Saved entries
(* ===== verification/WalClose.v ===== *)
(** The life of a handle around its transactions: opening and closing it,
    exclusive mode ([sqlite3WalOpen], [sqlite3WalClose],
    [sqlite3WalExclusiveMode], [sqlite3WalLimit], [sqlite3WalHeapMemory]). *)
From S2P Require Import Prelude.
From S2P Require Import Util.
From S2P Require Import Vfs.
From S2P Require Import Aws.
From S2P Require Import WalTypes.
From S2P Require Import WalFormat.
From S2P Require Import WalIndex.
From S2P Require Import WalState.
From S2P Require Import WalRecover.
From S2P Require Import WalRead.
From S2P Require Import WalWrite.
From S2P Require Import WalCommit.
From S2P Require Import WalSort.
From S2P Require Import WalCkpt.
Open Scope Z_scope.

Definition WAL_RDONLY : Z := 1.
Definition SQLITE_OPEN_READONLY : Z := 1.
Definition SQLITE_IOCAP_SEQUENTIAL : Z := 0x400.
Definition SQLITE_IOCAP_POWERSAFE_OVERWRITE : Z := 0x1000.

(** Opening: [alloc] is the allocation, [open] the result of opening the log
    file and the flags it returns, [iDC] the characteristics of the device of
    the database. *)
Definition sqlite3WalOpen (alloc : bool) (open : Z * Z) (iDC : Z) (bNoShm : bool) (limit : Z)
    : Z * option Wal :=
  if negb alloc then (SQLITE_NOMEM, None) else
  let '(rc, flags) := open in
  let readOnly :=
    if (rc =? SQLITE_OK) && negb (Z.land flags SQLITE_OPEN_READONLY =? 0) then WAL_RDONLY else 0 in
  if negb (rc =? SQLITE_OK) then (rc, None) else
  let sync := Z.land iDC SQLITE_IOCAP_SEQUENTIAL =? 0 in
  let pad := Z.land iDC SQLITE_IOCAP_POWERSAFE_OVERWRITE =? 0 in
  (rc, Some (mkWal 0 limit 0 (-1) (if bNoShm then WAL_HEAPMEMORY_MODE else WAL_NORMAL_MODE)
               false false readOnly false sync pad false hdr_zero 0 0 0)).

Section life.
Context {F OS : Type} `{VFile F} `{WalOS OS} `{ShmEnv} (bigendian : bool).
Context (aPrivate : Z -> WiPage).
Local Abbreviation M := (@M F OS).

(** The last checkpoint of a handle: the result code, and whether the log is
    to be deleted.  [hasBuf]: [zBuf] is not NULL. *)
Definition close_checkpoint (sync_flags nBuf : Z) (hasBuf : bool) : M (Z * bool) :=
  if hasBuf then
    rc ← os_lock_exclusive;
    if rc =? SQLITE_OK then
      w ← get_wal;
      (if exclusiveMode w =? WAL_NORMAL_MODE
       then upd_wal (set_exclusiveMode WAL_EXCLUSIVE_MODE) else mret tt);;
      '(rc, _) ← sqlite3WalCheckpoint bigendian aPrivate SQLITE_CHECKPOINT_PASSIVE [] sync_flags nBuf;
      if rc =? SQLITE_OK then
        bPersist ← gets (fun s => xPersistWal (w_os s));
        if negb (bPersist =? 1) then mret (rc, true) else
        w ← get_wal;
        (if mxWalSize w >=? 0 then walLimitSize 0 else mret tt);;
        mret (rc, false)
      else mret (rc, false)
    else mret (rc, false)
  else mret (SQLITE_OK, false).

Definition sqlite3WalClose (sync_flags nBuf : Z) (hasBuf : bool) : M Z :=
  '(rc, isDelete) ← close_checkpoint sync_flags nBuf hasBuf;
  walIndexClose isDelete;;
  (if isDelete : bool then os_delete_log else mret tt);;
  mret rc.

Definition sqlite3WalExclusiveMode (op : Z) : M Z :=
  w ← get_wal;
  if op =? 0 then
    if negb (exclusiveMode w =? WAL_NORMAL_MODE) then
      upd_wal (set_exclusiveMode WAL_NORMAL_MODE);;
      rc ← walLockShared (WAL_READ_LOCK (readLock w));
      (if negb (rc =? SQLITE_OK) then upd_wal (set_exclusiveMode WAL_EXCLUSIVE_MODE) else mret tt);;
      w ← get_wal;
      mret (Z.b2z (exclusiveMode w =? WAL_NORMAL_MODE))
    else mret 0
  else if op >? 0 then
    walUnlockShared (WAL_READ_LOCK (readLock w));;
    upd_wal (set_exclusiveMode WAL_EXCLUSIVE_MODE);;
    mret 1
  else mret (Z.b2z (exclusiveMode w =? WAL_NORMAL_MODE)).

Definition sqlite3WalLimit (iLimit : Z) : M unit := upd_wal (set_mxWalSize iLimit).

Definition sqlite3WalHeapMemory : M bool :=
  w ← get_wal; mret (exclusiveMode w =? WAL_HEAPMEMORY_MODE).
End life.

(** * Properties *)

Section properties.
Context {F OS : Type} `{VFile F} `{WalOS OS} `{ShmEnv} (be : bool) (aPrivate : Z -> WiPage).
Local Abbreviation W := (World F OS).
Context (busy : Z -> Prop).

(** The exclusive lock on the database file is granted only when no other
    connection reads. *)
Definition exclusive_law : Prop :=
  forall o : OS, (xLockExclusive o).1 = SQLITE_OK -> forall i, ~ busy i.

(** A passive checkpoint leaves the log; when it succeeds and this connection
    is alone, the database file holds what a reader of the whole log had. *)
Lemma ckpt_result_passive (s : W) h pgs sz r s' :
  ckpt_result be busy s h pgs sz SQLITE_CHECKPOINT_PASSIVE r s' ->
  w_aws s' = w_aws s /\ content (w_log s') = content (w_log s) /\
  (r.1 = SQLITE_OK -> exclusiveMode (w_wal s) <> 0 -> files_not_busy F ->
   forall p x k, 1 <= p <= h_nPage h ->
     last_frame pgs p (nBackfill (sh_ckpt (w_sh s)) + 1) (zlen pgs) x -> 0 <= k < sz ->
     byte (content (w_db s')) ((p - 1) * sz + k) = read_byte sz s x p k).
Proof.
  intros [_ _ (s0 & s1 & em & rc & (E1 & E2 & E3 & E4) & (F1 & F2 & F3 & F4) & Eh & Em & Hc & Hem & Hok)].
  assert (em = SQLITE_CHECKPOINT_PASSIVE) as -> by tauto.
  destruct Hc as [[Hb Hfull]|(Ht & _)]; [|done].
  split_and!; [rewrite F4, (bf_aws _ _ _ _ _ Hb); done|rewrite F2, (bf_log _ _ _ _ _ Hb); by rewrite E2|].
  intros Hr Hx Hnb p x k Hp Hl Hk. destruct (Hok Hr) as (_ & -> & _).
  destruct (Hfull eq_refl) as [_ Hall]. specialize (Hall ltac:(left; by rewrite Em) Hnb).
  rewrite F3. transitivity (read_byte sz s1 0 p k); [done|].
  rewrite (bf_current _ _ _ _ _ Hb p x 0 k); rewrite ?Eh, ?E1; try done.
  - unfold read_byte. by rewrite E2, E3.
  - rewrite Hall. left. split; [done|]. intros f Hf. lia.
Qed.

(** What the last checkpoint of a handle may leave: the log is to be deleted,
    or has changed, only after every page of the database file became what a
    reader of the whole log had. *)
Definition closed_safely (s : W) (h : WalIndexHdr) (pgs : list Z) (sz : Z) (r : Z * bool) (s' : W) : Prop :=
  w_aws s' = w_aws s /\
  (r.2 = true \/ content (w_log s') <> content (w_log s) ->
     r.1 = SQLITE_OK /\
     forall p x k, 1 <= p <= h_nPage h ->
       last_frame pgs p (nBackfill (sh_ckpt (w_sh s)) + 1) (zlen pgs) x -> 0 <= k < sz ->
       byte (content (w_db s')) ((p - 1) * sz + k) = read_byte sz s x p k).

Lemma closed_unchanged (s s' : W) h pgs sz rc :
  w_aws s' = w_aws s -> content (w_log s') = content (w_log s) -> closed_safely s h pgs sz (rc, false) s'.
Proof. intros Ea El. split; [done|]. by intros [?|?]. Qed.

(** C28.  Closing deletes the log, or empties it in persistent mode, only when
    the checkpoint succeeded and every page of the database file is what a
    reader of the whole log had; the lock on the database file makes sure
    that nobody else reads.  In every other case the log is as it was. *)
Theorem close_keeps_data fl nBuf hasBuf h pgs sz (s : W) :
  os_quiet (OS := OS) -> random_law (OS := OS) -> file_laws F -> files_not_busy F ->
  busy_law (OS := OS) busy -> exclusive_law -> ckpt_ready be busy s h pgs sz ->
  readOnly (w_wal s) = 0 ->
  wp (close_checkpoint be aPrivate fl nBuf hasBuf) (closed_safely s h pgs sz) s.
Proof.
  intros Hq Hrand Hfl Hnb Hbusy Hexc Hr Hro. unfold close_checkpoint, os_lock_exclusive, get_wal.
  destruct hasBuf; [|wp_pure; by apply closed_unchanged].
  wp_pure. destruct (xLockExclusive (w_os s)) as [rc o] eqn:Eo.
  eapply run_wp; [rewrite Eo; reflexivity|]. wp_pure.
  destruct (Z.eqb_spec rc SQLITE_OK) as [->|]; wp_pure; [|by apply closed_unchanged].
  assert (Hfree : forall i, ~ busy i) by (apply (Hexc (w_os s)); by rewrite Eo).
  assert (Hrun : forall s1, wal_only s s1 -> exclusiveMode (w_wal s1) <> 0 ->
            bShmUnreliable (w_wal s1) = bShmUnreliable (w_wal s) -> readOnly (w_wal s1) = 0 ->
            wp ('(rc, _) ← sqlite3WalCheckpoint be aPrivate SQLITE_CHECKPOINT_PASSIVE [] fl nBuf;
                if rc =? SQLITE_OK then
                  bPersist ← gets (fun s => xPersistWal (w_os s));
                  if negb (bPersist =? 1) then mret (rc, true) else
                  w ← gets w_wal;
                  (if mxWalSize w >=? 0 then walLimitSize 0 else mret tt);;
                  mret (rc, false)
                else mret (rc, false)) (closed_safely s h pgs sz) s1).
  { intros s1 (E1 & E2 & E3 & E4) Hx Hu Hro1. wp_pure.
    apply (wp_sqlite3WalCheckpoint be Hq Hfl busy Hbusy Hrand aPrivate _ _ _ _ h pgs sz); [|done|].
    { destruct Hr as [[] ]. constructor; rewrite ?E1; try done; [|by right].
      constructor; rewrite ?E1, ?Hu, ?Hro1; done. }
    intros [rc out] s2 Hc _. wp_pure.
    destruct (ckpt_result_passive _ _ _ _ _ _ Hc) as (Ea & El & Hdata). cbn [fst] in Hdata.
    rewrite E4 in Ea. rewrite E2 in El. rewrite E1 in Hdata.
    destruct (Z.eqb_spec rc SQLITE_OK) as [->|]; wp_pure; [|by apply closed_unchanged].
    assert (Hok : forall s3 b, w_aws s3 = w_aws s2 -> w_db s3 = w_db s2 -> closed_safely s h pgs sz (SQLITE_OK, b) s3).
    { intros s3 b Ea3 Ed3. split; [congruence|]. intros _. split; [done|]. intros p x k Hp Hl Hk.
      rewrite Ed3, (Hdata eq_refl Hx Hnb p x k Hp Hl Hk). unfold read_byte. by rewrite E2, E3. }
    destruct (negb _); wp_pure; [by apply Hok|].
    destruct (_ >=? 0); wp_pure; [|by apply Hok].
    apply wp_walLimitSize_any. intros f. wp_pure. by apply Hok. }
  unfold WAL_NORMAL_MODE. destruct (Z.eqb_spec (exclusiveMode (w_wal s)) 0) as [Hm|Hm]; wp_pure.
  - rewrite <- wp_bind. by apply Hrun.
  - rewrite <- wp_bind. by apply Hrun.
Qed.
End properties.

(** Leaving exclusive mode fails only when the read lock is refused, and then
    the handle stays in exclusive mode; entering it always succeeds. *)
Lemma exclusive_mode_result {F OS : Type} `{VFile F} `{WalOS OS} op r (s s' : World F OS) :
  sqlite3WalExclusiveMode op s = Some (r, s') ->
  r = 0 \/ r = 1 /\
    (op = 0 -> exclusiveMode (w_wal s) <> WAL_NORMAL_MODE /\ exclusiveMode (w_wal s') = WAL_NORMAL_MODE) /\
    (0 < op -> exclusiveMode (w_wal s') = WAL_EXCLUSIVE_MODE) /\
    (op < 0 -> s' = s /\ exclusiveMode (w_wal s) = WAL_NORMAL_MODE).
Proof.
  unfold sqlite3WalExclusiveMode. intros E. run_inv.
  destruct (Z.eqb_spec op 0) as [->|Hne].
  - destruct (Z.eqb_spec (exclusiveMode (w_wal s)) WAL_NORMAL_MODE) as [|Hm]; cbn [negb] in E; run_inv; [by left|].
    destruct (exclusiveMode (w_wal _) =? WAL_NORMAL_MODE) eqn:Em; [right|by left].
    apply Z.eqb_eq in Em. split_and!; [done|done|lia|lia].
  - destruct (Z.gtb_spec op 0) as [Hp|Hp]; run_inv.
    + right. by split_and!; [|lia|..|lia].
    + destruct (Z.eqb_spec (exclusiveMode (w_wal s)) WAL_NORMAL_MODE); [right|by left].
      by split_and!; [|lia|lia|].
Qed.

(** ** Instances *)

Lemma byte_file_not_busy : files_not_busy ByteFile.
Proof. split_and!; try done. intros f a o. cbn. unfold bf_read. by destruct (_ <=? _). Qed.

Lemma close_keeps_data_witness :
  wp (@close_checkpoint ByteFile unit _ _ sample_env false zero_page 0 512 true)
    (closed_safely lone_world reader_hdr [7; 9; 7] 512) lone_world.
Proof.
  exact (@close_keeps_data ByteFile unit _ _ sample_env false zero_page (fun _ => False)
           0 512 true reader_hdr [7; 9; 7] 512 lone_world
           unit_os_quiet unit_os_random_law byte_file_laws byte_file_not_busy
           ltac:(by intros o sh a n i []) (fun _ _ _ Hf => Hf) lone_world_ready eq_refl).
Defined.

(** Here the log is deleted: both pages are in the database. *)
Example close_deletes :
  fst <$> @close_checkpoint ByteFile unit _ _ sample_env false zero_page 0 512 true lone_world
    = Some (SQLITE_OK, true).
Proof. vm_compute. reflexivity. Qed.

◆ Exercise description:
Set down, exactly as they appear above, all lines from the one that has "Lemma ckpt_result_passive (s" down to the one that has "reader of the whole log had;", including those two and no others.

◆ Result below:
Lemma ckpt_result_passive (s : W) h pgs sz r s' :
  ckpt_result be busy s h pgs sz SQLITE_CHECKPOINT_PASSIVE r s' ->
  w_aws s' = w_aws s /\ content (w_log s') = content (w_log s) /\
  (r.1 = SQLITE_OK -> exclusiveMode (w_wal s) <> 0 -> files_not_busy F ->
   forall p x k, 1 <= p <= h_nPage h ->
     last_frame pgs p (nBackfill (sh_ckpt (w_sh s)) + 1) (zlen pgs) x -> 0 <= k < sz ->
     byte (content (w_db s')) ((p - 1) * sz + k) = read_byte sz s x p k).
Proof.
  intros [_ _ (s0 & s1 & em & rc & (E1 & E2 & E3 & E4) & (F1 & F2 & F3 & F4) & Eh & Em & Hc & Hem & Hok)].
  assert (em = SQLITE_CHECKPOINT_PASSIVE) as -> by tauto.
  destruct Hc as [[Hb Hfull]|(Ht & _)]; [|done].
  split_and!; [rewrite F4, (bf_aws _ _ _ _ _ Hb); done|rewrite F2, (bf_log _ _ _ _ _ Hb); by rewrite E2|].
  intros Hr Hx Hnb p x k Hp Hl Hk. destruct (Hok Hr) as (_ & -> & _).
  destruct (Hfull eq_refl) as [_ Hall]. specialize (Hall ltac:(left; by rewrite Em) Hnb).
  rewrite F3. transitivity (read_byte sz s1 0 p k); [done|].
  rewrite (bf_current _ _ _ _ _ Hb p x 0 k); rewrite ?Eh, ?E1; try done.
  - unfold read_byte. by rewrite E2, E3.
  - rewrite Hall. left. split; [done|]. intros f Hf. lia.
Qed.

(** What the last checkpoint of a handle may leave: the log is to be deleted,
    or has changed, only after every page of the database file became what a
    reader of the whole log had. *)
Definition closed_safely (s : W) (h : WalIndexHdr) (pgs : list Z) (sz : Z) (r : Z * bool) (s' : W) : Prop :=
  w_aws s' = w_aws s /\
  (r.2 = true \/ content (w_log s') <> content (w_log s) ->
     r.1 = SQLITE_OK /\
     forall p x k, 1 <= p <= h_nPage h ->
       last_frame pgs p (nBackfill (sh_ckpt (w_sh s)) + 1) (zlen pgs) x -> 0 <= k < sz ->
       byte (content (w_db s')) ((p - 1) * sz + k) = read_byte sz s x p k).

Lemma closed_unchanged (s s' : W) h pgs sz rc :
  w_aws s' = w_aws s -> content (w_log s') = content (w_log s) -> closed_safely s h pgs sz (rc, false) s'.
Proof. intros Ea El. split; [done|]. by intros [?|?]. Qed.

(** C28.  Closing deletes the log, or empties it in persistent mode, only when
    the checkpoint succeeded and every page of the database file is what a
    reader of the whole log had; the lock on the database file makes sure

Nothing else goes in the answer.